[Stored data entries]

_ _ _

(** HWCN weights with at most four channels survive the trip through
    FRACTAL_Z_C04, the first leg going through the public entry points. *)
Theorem hwcn_fz_c04_roundtrip args1 args2 r1 r2 n c h w d :
  let size := GetSizeByDataType (src_data_type args1) in
  let c0 := GetCubeSizeByDataType (src_data_type args1) in
  let N := Ceil (4 * h * w) c0 * Ceil n 16 * 16 * c0 in
  consistent args1 -> src_primary_format args1 = FORMAT_HWCN ->
  0 <= GetSubFormat (dst_format args1) <= 1 -> src_shape args1 = [h; w; c; n] ->
  TransShape (src_format args1) (src_shape args1) (src_data_type args1) (dst_format args1)
  = Ok (dst_shape args1) ->
  consistent args2 -> src_primary_format args2 = FORMAT_FRACTAL_Z_C04 ->
  dst_primary_format args2 = FORMAT_HWCN -> 0 <= src_sub_format args2 <= 1 ->
  src_shape args2 = dst_shape args1 -> dst_shape args2 = [h; w; c; n] ->
  src_data_type args2 = src_data_type args1 ->
  0 < n -> 0 < c <= 4 -> 0 < h -> 0 < w -> data args1 = Some d -> zlen d = h * w * c * n * size ->
  N * size <= SECUREC_MEM_MAX_LEN -> (forall k, can_alloc k = true) ->
  exists bs,
    TransFormat args1 r1 = Ok {| res_data := Some (Some <$> bs); res_length := N * size |} /\
    TransFormatTo4D (with_data args2 bs) r2
    = Ok {| res_data := Some (Some <$> d); res_length := h * w * c * n * size |}.
Proof.
  intros size c0 N Hc1 Hsp1 Hsub1 Es1 Ht Hc2 Hsp2 Hdp2 Hsub2 Es2 Ed2 Edt Hn Hc Hh Hw Ed Hd Hmax Hal.
  destruct (hwcn_c04 args1 r1 n c h w d) as (bs & E & Hz & He); try done.
  exists bs. split; [exact E|]. rewrite Es1 in Ht.
  destruct Hc1 as (Ea & _). destruct Hc2 as (Eb & Eb' & _).
  rewrite (c04_shape_hwcn _ _ (dst_format args1)) in Ht by (congruence || lia).
  destruct (c04_shape _ _ _ _ _ _ _ _ primary_of_primary Ht) as (Hsz & Hdf & Hv & Eds & _).
  fold size in Hsz. fold c0 in Eds. assert (Hc0 : 0 < c0) by (by apply cube_pos).
  assert (Hb := Ceil_bounds (4 * h * w) c0 ltac:(nia) Hc0).
  assert (Hno := Ceil_bounds n 16 ltac:(lia) ltac:(done)).
  assert (HNs : N * size < 2 ^ 31) by (rewrite mem_max_len in Hmax; lia).
  assert (HN : n * (4 * h * w) <= N) by (unfold N; nia). assert (HN31 : N < 2 ^ 31) by nia.
  assert (4 * h * w < 2 ^ 31 /\ n < 2 ^ 31) as [? ?] by nia.
  rewrite !swrap64_small in Eds by (rewrite ?swrap64_small; nia).
  unfold TransFormatTo4D. cbn [with_data src_primary_format dst_primary_format src_shape dst_shape
    src_format dst_format src_data_type]. rewrite Hsp2, Hdp2, !Z.eqb_refl. cbn [negb orb reject_if].
  rewrite Ed2, (c04_shape_hwcn _ _ (dst_format args1)), Edt, Ht by (congruence || lia).
  cbn [fail_as mbind outcome_bind].
  rewrite Es2, bool_decide_eq_true_2 by done. cbn [negb reject_if].
  pose proof (c04_to_hwcn (with_data args2 bs) r2 n c h w bs) as Hto.
  cbn [with_data src_primary_format dst_primary_format src_shape dst_shape src_sub_format
    src_data_type data] in Hto. rewrite Edt in Hto. fold size c0 in Hto.
  fold N in Hto. fold size c0 N in Hz.
  assert (Hhwn : 0 < h * w * n) by nia.
  assert (Hle : h * w * c * n <= N) by (transitivity (4 * (h * w * n)); [nia|lia]).
  assert (Hle2 : h * w * c * n * size <= SECUREC_MEM_MAX_LEN)
    by (etransitivity; [apply Z.mul_le_mono_nonneg_r; [lia|exact Hle]|exact Hmax]).
  specialize (Hto Hdp2 Ed2 ltac:(congruence) Hsub2 Hn Hc Hh Hw Hsz ltac:(lia) eq_refl
    ltac:(lia) ltac:(lia) Hle2 Hal).
  apply delivers_eq in Hto as (bs2 & E2 & Hz2 & He2).
  rewrite E2. do 3 f_equal. f_equal. eapply elem_ext; [exact Hsz|exact Hz2|done|].
  intros e Hr. rewrite He2 by done.
  destruct (idx4_surj h w c n e) as (hi & wi & ci & ni & (? & ? & ? & ?) & ->); [lia..|done|].
  rewrite at4_idx by done. by apply He.
Qed.
End c04_theorems.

_ _ _

REQUIRED ACTION → Print the data above again, with nothing altered and nothing left out.

ANSWER TO THIS EXERCISE →
(** HWCN weights with at most four channels survive the trip through
    FRACTAL_Z_C04, the first leg going through the public entry points. *)
Theorem hwcn_fz_c04_roundtrip args1 args2 r1 r2 n c h w d :
  let size := GetSizeByDataType (src_data_type args1) in
  let c0 := GetCubeSizeByDataType (src_data_type args1) in
  let N := Ceil (4 * h * w) c0 * Ceil n 16 * 16 * c0 in
  consistent args1 -> src_primary_format args1 = FORMAT_HWCN ->
  0 <= GetSubFormat (dst_format args1) <= 1 -> src_shape args1 = [h; w; c; n] ->
  TransShape (src_format args1) (src_shape args1) (src_data_type args1) (dst_format args1)
  = Ok (dst_shape args1) ->
  consistent args2 -> src_primary_format args2 = FORMAT_FRACTAL_Z_C04 ->
  dst_primary_format args2 = FORMAT_HWCN -> 0 <= src_sub_format args2 <= 1 ->
  src_shape args2 = dst_shape args1 -> dst_shape args2 = [h; w; c; n] ->
  src_data_type args2 = src_data_type args1 ->
  0 < n -> 0 < c <= 4 -> 0 < h -> 0 < w -> data args1 = Some d -> zlen d = h * w * c * n * size ->
  N * size <= SECUREC_MEM_MAX_LEN -> (forall k, can_alloc k = true) ->
  exists bs,
    TransFormat args1 r1 = Ok {| res_data := Some (Some <$> bs); res_length := N * size |} /\
    TransFormatTo4D (with_data args2 bs) r2
    = Ok {| res_data := Some (Some <$> d); res_length := h * w * c * n * size |}.
Proof.
  intros size c0 N Hc1 Hsp1 Hsub1 Es1 Ht Hc2 Hsp2 Hdp2 Hsub2 Es2 Ed2 Edt Hn Hc Hh Hw Ed Hd Hmax Hal.
  destruct (hwcn_c04 args1 r1 n c h w d) as (bs & E & Hz & He); try done.
  exists bs. split; [exact E|]. rewrite Es1 in Ht.
  destruct Hc1 as (Ea & _). destruct Hc2 as (Eb & Eb' & _).
  rewrite (c04_shape_hwcn _ _ (dst_format args1)) in Ht by (congruence || lia).
  destruct (c04_shape _ _ _ _ _ _ _ _ primary_of_primary Ht) as (Hsz & Hdf & Hv & Eds & _).
  fold size in Hsz. fold c0 in Eds. assert (Hc0 : 0 < c0) by (by apply cube_pos).
  assert (Hb := Ceil_bounds (4 * h * w) c0 ltac:(nia) Hc0).
  assert (Hno := Ceil_bounds n 16 ltac:(lia) ltac:(done)).
  assert (HNs : N * size < 2 ^ 31) by (rewrite mem_max_len in Hmax; lia).
  assert (HN : n * (4 * h * w) <= N) by (unfold N; nia). assert (HN31 : N < 2 ^ 31) by nia.
  assert (4 * h * w < 2 ^ 31 /\ n < 2 ^ 31) as [? ?] by nia.
  rewrite !swrap64_small in Eds by (rewrite ?swrap64_small; nia).
  unfold TransFormatTo4D. cbn [with_data src_primary_format dst_primary_format src_shape dst_shape
    src_format dst_format src_data_type]. rewrite Hsp2, Hdp2, !Z.eqb_refl. cbn [negb orb reject_if].
  rewrite Ed2, (c04_shape_hwcn _ _ (dst_format args1)), Edt, Ht by (congruence || lia).
  cbn [fail_as mbind outcome_bind].
  rewrite Es2, bool_decide_eq_true_2 by done. cbn [negb reject_if].
  pose proof (c04_to_hwcn (with_data args2 bs) r2 n c h w bs) as Hto.
  cbn [with_data src_primary_format dst_primary_format src_shape dst_shape src_sub_format
    src_data_type data] in Hto. rewrite Edt in Hto. fold size c0 in Hto.
  fold N in Hto. fold size c0 N in Hz.
  assert (Hhwn : 0 < h * w * n) by nia.
  assert (Hle : h * w * c * n <= N) by (transitivity (4 * (h * w * n)); [nia|lia]).
  assert (Hle2 : h * w * c * n * size <= SECUREC_MEM_MAX_LEN)
    by (etransitivity; [apply Z.mul_le_mono_nonneg_r; [lia|exact Hle]|exact Hmax]).
  specialize (Hto Hdp2 Ed2 ltac:(congruence) Hsub2 Hn Hc Hh Hw Hsz ltac:(lia) eq_refl
    ltac:(lia) ltac:(lia) Hle2 Hal).
  apply delivers_eq in Hto as (bs2 & E2 & Hz2 & He2).
  rewrite E2. do 3 f_equal. f_equal. eapply elem_ext; [exact Hsz|exact Hz2|done|].
  intros e Hr. rewrite He2 by done.
  destruct (idx4_surj h w c n e) as (hi & wi & ci & ni & (? & ? & ? & ?) & ->); [lia..|done|].
  rewrite at4_idx by done. by apply He.
Qed.
End c04_theorems.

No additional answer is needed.